Eukaryotic initiation factor 3c (eIF3C) is involved in the initiation of protein translation. Aberrant eIF3C expression has been reported in different types of human cancer. The present study aimed to assess the role of eIF3C in the malignant behavior of renal cell carcinoma invitro and invivo. eIF3C expression was assessed in 16 pairs of renal cell carcinoma (RCC) and matched distant normal tissues, and in RCC cell lines using immunohistochemistry. Subsequently, eIF3C was depleted using lentiviral short hairpin RNA and cell proliferation, cell cycle distribution and apoptosis of these eIF3C‑depleted cells were examined.
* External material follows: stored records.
Lemma prefill_file (sounds : list (Sound F)) (blocksize samplerate : Z)
    (t : F) (fuel : nat) :
  0 < blocksize -> fuel <> O ->
  forall n (w : World F) (h : SoundFile F),
    playback_state w = PlaybackState.PLAYING ->
    f w = Some h ->
    q_maxsize w <= 0
    \/ Z.of_nat (length (q w)) + Z.of_nat n <= q_maxsize w ->
    exists w' h',
      prefill env n sounds blocksize samplerate t fuel w = (Return t, w')
      /\ concat (q w')
         = concat (q w) ++ firstn (n * Z.to_nat blocksize) (sf_unread h)
      /\ f w' = Some h'
      /\ sf_unread h' = skipn (n * Z.to_nat blocksize) (sf_unread h).
Proof.
  intros Hb Hfuel. induction n as [|k IH]; intros w h Hp Hf Hr.
  - exists w, h. cbn. rewrite app_nil_r. auto.
  - cbn [prefill]. unfold bind at 1. unfold next_block.
    unfold bind at 1, gets at 1. rewrite Hf.
    unfold buffer_read. unfold bind at 1, bind at 1, collaborator.
    rewrite Hsound. cbn zeta. unfold bind at 1, modify at 1.
    unfold bind at 1, modify at 1. unfold ret at 1.
    set (b := Z.to_nat blocksize).
    assert (Hb' : (0 < b)%nat) by (unfold b; lia).
    set (data := firstn b (sf_unread h)).
    set (h1 := Build_SoundFile (sf_name h) (sf_samplerate h) (sf_channels h)
                 (skipn b (sf_unread h)) (sf_closed h)).
    set (w1 := set_f (Some h1) (emit (BufferRead (length data))
                                  (set_clock (S (clock w)) w))).
    destruct (length data =? 0)%nat eqn:El.
    + (* the file is exhausted *)
      apply Nat.eqb_eq in El.
      assert (Hu : sf_unread h = []).
      { destruct (sf_unread h) as [|x l] eqn:Eu; [reflexivity|].
        subst data. destruct b; [lia|]. discriminate. }
      exists w1, h1. unfold ret. split; [reflexivity|].
      rewrite Hu, firstn_nil, app_nil_r. split; [reflexivity|].
      split; [reflexivity|]. cbn [sf_unread h1]. rewrite Hu.
      rewrite !skipn_nil. reflexivity.
    + unfold ret at 1. cbv iota beta.
      destruct fuel as [|m]; [congruence|].
      cbn [wait_while_playback_paused]. unfold bind at 1. unfold bind at 1.
      rewrite get_playback_state_quiet.
      change (playback_state w1) with (playback_state w). rewrite Hp.
      cbn [PlaybackState.eqb]. unfold ret at 1. unfold bind at 1.
      rewrite get_playback_state_quiet.
      change (playback_state (set_clock _ w1)) with (playback_state w).
      rewrite Hp. cbn [PlaybackState.eqb]. unfold bind at 1.
      set (w3 := set_clock _ (set_clock _ w1)).
      assert (Hfull : q_full w3 = false).
      { unfold q_full. change (q_maxsize w3) with (q_maxsize w).
        change (q w3) with (q w).
        destruct (0 <? q_maxsize w) eqn:E1; [|reflexivity].
        apply Z.ltb_lt in E1. cbn [andb]. apply Z.leb_gt. lia. }
      unfold q_put_nowait at 1. rewrite Hfull.
      set (w4 := emit _ (set_q _ w3)).
      destruct (IH w4 h1) as (w' & h' & E' & Hq' & Hf' & Hu').
      * exact Hp.
      * reflexivity.
      * change (q_maxsize w4) with (q_maxsize w).
        change (q w4) with (q w ++ [data]).
        rewrite length_app. cbn [length]. lia.
      * exists w', h'. split; [exact E'|]. split; [|split; [exact Hf'|]].
        -- rewrite Hq'. change (q w4) with (q w ++ [data]).
           rewrite concat_app. cbn [concat]. rewrite app_nil_r.
           rewrite <- !app_assoc. f_equal.
           change (S k * b)%nat with (b + k * b)%nat.
           rewrite firstn_plus. reflexivity.
        -- rewrite Hu'. cbn [sf_unread h1].
           change (S k * b)%nat with (b + k * b)%nat.
           rewrite skipn_skipn. f_equal. lia.
Qed.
Additionally, tumor cell xenograft assays in nude mice, Affymetrix microarrays and ingenuity pathway analyses were performed. eIF3C expression was upregulated in RCC tissues and cell lines. Depletion of eIF3C reduced tumor cell proliferation and arrested them at the G1 stage, thus promoting their apoptosis invitro. Depletion of eIF3C also inhibited the formation and growth of tumor cell xenografts in nude mice. In addition, depletion of eIF3C altered the expression levels of 994 differentially expressed genes in RCC cells (516 genes were upregulated and 478genes were downregulated). The expression levels of phosphorylated‑AKT, c‑JUN and NFKB inhibitor α were lower in the shorth hairpin RNA eIF3C‑transfected RCC cells compared with in the control group. In conclusion, the present study demonstrated that upregulated eIF3C expression contributed to the development and progression of RCC. Future studies should further evaluate whether eIF3C could be used as a potential strategy for RCC targeting therapy.